With both ends included, repeat exactly the lines of the entries below from the one containing "periodic thread. *)" down to the one containing "ev_processed : inbound_processed", and no others.

Top of EXCERPTED DATA

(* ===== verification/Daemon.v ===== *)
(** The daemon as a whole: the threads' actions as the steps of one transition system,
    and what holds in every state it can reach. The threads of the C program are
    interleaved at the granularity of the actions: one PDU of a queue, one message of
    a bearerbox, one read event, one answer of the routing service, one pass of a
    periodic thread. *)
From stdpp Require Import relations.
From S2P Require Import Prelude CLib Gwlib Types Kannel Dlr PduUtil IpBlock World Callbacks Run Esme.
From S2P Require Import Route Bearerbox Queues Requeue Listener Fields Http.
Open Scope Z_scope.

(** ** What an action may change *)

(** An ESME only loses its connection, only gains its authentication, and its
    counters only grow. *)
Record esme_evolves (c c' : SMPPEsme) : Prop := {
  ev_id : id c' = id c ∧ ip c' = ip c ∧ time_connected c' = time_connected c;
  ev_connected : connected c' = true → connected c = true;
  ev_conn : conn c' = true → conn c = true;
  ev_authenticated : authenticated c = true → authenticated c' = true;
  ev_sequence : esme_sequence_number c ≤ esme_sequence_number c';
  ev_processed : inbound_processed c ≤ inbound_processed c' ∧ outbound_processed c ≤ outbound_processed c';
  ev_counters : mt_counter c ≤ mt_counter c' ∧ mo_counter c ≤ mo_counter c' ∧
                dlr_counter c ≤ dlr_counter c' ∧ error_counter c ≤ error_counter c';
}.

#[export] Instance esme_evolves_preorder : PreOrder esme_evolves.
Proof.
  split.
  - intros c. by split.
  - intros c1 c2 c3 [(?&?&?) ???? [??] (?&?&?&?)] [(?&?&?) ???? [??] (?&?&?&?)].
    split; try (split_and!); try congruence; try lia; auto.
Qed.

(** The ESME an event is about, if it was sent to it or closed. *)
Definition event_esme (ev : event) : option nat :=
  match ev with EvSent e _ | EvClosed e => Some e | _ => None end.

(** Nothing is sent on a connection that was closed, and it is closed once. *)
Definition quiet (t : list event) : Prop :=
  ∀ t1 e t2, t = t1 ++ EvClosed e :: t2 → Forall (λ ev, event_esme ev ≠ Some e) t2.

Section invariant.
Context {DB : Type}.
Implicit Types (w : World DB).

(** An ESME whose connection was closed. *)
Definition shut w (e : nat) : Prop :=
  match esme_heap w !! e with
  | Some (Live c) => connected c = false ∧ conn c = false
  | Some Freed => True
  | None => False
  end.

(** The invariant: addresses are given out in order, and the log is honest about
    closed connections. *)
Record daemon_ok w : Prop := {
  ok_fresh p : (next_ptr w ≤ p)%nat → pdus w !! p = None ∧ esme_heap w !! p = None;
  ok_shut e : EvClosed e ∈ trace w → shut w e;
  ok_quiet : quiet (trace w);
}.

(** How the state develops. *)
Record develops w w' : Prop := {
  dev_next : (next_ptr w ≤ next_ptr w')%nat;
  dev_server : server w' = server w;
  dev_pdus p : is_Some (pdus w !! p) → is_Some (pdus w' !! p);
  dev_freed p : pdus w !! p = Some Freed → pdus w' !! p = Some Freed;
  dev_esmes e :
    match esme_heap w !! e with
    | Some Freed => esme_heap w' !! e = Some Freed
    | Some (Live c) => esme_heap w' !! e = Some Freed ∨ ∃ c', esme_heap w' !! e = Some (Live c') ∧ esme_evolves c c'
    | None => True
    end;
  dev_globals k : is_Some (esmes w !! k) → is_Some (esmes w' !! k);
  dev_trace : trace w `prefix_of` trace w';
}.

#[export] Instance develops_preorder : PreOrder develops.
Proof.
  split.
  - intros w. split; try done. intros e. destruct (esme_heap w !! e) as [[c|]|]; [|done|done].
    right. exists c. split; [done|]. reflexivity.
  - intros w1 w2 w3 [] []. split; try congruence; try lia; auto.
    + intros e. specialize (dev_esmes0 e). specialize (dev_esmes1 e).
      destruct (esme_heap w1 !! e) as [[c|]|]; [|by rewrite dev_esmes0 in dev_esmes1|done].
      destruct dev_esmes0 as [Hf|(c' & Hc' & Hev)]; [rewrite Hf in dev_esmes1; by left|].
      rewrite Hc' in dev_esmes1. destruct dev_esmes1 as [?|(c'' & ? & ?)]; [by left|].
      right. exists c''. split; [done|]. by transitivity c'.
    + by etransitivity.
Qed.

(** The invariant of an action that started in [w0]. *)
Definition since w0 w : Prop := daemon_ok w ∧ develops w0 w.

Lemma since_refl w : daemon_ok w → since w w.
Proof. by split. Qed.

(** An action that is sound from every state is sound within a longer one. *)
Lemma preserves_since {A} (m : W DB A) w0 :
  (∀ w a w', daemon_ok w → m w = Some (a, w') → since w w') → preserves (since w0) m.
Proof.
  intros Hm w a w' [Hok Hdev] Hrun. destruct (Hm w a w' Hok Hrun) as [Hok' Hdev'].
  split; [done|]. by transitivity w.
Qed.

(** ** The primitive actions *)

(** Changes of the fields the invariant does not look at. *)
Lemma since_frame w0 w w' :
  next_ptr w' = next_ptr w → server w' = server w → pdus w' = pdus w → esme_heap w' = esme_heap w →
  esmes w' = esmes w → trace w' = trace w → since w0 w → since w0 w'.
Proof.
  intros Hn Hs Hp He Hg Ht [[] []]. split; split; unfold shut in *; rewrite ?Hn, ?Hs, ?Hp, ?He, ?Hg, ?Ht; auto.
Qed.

Bottom of EXCERPTED DATA
Top of EXCERPTED DATA

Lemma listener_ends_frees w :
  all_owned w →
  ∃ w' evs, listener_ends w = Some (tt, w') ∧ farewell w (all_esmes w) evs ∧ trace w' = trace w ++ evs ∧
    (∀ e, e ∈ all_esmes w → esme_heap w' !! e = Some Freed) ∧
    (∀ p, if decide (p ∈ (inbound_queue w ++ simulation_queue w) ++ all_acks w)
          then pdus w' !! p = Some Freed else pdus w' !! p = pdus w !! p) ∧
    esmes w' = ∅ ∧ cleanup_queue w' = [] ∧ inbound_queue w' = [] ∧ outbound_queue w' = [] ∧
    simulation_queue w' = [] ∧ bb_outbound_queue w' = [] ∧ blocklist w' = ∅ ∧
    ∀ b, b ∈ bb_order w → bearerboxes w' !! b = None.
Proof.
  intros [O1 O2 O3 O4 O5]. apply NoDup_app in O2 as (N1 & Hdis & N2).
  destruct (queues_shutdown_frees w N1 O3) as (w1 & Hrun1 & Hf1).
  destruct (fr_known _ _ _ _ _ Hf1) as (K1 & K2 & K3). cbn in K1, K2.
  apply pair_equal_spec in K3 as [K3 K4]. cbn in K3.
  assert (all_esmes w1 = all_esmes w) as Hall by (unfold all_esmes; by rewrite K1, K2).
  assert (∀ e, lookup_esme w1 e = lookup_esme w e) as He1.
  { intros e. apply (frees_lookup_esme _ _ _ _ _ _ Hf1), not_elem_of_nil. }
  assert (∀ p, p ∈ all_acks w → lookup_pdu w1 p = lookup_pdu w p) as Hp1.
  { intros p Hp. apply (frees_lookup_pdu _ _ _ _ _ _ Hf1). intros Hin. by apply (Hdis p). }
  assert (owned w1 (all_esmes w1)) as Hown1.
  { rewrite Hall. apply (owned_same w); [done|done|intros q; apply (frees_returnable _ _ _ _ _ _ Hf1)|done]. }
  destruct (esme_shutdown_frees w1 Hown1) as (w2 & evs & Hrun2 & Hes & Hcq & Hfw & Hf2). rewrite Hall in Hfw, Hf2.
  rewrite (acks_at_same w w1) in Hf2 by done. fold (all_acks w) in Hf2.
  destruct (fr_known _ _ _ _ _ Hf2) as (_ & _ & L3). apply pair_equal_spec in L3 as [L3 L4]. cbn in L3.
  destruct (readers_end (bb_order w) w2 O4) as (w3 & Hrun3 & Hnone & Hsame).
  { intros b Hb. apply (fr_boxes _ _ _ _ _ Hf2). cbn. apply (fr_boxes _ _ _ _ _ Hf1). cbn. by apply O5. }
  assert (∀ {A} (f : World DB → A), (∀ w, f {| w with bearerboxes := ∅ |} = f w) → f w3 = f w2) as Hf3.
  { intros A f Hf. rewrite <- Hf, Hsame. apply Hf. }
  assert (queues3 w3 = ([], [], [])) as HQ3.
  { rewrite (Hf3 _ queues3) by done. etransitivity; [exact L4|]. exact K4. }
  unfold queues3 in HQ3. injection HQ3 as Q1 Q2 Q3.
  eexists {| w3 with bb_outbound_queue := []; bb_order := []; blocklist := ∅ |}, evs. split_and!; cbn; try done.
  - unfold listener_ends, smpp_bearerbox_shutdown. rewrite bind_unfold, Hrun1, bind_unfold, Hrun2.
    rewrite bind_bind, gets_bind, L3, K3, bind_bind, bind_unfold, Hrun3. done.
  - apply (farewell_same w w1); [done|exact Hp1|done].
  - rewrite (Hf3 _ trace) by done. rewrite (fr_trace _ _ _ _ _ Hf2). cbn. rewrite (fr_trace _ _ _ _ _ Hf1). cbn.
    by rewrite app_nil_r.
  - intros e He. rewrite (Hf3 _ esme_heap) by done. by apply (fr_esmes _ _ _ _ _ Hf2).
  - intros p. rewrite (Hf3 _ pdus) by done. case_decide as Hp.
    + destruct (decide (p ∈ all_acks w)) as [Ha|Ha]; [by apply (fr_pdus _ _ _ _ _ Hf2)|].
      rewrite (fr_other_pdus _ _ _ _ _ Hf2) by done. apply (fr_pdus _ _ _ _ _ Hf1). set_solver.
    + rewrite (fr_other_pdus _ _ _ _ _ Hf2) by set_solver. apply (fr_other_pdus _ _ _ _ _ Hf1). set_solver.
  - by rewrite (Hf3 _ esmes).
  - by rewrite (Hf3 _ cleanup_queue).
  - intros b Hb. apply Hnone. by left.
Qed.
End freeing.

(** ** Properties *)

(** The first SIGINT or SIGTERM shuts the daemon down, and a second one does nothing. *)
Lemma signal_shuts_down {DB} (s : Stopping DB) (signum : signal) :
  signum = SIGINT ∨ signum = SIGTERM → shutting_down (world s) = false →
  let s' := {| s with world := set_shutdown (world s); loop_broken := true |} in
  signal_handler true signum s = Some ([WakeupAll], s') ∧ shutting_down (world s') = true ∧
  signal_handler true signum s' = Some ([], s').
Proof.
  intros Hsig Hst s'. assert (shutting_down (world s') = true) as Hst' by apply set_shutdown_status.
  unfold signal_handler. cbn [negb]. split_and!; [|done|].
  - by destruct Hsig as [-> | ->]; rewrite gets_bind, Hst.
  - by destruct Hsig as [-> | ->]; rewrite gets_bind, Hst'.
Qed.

Bottom of EXCERPTED DATA

- [SOLUTION FOR THIS TASK]
    periodic thread. *)
From stdpp Require Import relations.
From S2P Require Import Prelude CLib Gwlib Types Kannel Dlr PduUtil IpBlock World Callbacks Run Esme.
From S2P Require Import Route Bearerbox Queues Requeue Listener Fields Http.
Open Scope Z_scope.

(** ** What an action may change *)

(** An ESME only loses its connection, only gains its authentication, and its
    counters only grow. *)
Record esme_evolves (c c' : SMPPEsme) : Prop := {
  ev_id : id c' = id c ∧ ip c' = ip c ∧ time_connected c' = time_connected c;
  ev_connected : connected c' = true → connected c = true;
  ev_conn : conn c' = true → conn c = true;
  ev_authenticated : authenticated c = true → authenticated c' = true;
  ev_sequence : esme_sequence_number c ≤ esme_sequence_number c';
  ev_processed : inbound_processed c ≤ inbound_processed c' ∧ outbound_processed c ≤ outbound_processed c';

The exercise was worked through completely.